A person named Elon Musk is the boss of a company called Tesla that makes electric cars. Electric cars are better for the environment because they don't use gasoline, which can hurt our planet. Right now, Tesla sells more electric cars in America than any other company. They also sell some in Europe and China. The person who wrote this article thinks that Elon Musk can sell even more cars next year because he has new kinds of cars that are cheaper and better for people in different countries. But, the person still says that Tesla is not the best place to put your money right now because they might have some problems selling cars if fewer people want them or if other companies make better electric cars. Read from source...
1. The title of the article is misleading and sensationalized. It implies that Elon Musk has direct control over the number of new lower-cost models sold next year, which is not true. Tesla's sales depend on various factors such as demand, supply chain, competition, regulations, etc., and Musk cannot simply decide to sell a certain amount without considering these constraints.
2. The article uses outdated and unreliable data sources for its claims. For example, it cites Tesla's TTM basis share of the U.S. EV market, which is not relevant for forecasting future trends. A more appropriate measure would be the current market share based on recent sales figures or projections for 2023.
3. The article makes unfounded assumptions about Tesla's potential capacity and market penetration. It claims that Tesla has a maximum potential capacity of close to 3 million vehicles per year, but does not provide any evidence or analysis to support this claim. Moreover, it assumes that new models will successfully enter new markets without considering the challenges and risks involved in expanding to different regions and customer segments.

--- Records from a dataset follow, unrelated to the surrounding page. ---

(* ===== verification/LabRpcWitness.v ===== *)
(** * The network theorems at a concrete service

    One server object with one method that adds its argument to a counter and
    replies with the sum; calls to it are delivered, lost, and cut off by
    [DeleteServer]. *)

From S2P Require Import Prelude Gob Names LabRpc.

#[local] Instance Z_codec : GobCodec Z := countable_codec Z.

Definition add_method : Method Z :=
  mkMethod Z Z Z_codec Z_codec 0 (λ w x _, (w + x, w + x)).

Definition add_server : Server Z :=
  AddService (MakeService "Svc" [mkMethodInfo "Add" true 3 true 0 add_method]) MakeServer.

(** The tester's set-up: end "e" is connected to server "s" and enabled. *)
Definition setup : list (Event Z) :=
  [EvServer add_server; EvNet (AddServer "s" 0);
   EvNet (λ rn, match MakeEnd "e" rn with Ret (_, rn) => rn | _ => rn end);
   EvNet (Connect "e" "s"); EvNet (Enable "e" true)].

Definition add_req (n : Z) : reqMsg := mkReq "e" "Svc.Add" (Encode n).

Definition ready : Sys Z := result (run setup (sys_init 40)) (sys_init 40).

Lemma reliable_call_witness :
  returns (run [EvSend 7 (add_req 2) true; EvRoute 7; EvStart 7 3; EvRun 7; EvReceive 7 5 1] ready)
    (λ s, s.(sy_world) = 42 ∧ ∃ r rep, s.(sy_reqs) !! 7 = Some r ∧ r.(r_phase) = Answered rep ∧
       @Call_finish Z Z_codec rep = Ret (Some 42)).
Proof.
  destruct (reliable_call ready 7 "e" "Svc.Add" "s" 0%nat add_server add_method 2 3 5 1) as [_ Hret].
  - constructor; [split|..]; try (vm_compute; reflexivity).
    exists "Svc"%string, "Add"%string, (MakeService "Svc" [mkMethodInfo "Add" true 3 true 0 add_method]).
    repeat split; vm_compute; reflexivity.
  - vm_compute; reflexivity.
  - vm_compute; reflexivity.
  - exact (countable_codec_laws Z).
  - exact (countable_codec_laws Z).
  - eapply returns_mono; [exact Hret|]. intros s (r & rep & Hr & Hph & Hf & Hw & _).
    split; [exact Hw|]. exists r, rep. split; [exact Hr|]. split; [exact Hph|exact Hf].
Defined.

(** The first call is executed and its reply thrown away, the second works. *)
Definition lossy : list (Event Z) :=
  setup ++ [EvNet (Reliable false); EvSend 1 (add_req 2) true; EvRoute 1; EvStart 1 500; EvRun 1;
    EvReceive 1 50 0; EvSend 2 (add_req 2) true; EvRoute 2; EvStart 2 500; EvRun 2; EvReceive 2 500 0].

Definition after_loss : Sys Z := result (run lossy (sys_init 40)) (sys_init 40).

Lemma after_loss_run : run lossy (sys_init 40) = Ret after_loss.
Proof. apply result_Ret. vm_compute; reflexivity. Qed.

Lemma rpc_at_most_once_witness :
  length (executions 1 after_loss) = 1%nat ∧ (length (executions 2 after_loss) ≤ 1)%nat ∧
  executions 3 after_loss = [].
Proof.
  split; [vm_compute; reflexivity|]. split.
  - pose proof (rpc_at_most_once 40 lossy after_loss 2 after_loss_run) as H.
    destruct (after_loss.(sy_reqs) !! 2); [exact (proj1 H)|rewrite H; cbn; lia].
  - pose proof (rpc_at_most_once 40 lossy after_loss 3 after_loss_run) as H.
    destruct (after_loss.(sy_reqs) !! 3) eqn:E; [vm_compute in E; discriminate|exact H].
Defined.

(** The handler of call 7 is still running when the server is deleted. *)
Definition in_handler : list (Event Z) :=
  setup ++ [EvSend 7 (add_req 2) true; EvRoute 7; EvStart 7 500].
Definition handling : Sys Z := result (run in_handler (sys_init 40)) (sys_init 40).
Definition afterwards : list (Event Z) := [EvRun 7; EvReceive 7 500 0].
Definition deleted : Sys Z :=
  result (run (EvNet (DeleteServer "s") :: afterwards) handling) handling.

Lemma deleted_server_silent_witness :
  executions 7 deleted ≠ [] ∧
  returns (step (EvPoll 7) deleted) (λ s, r_phase <$> s.(sy_reqs) !! 7 = Some (Answered no_reply)).
Proof.
  split; [vm_compute; discriminate|].
  destruct (handling.(sy_reqs) !! 7) as [r|] eqn:E; [|vm_compute in E; discriminate].
  assert (r_phase <$> handling.(sy_reqs) !! 7 = Some (Waiting "s" 0 true false)) as Hph
    by (vm_compute; reflexivity).
  rewrite E in Hph. injection Hph as Hph.
  refine (proj2 (deleted_server_silent handling deleted 7 r "s" 0 true false afterwards E Hph _ _)).
  - repeat constructor.
  - apply result_Ret. vm_compute; reflexivity.
Defined.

4. The article relies on Goldman Sachs estimates for Tesla's future performance, which are notoriously conservative and bearish on the company. It does not present any alternative or independent views that could offer a more balanced perspective on Tesla's prospects. Additionally, it ignores the possibility of positive surprises or black swan events that could boost Tesla's sales and earnings beyond expectations.
5. The article concludes with a neutral rating on Tesla from Goldman Sachs, which contradicts its earlier optimism about Tesla's long-term growth potential. It also fails to acknowledge the significant progress that Tesla has made in recent years in terms of innovation, productivity, customer satisfaction, and brand value. A neutral rating implies that there is no upside or downside to investing in Tesla, which does not reflect the reality of its dynamic and disruptive business model.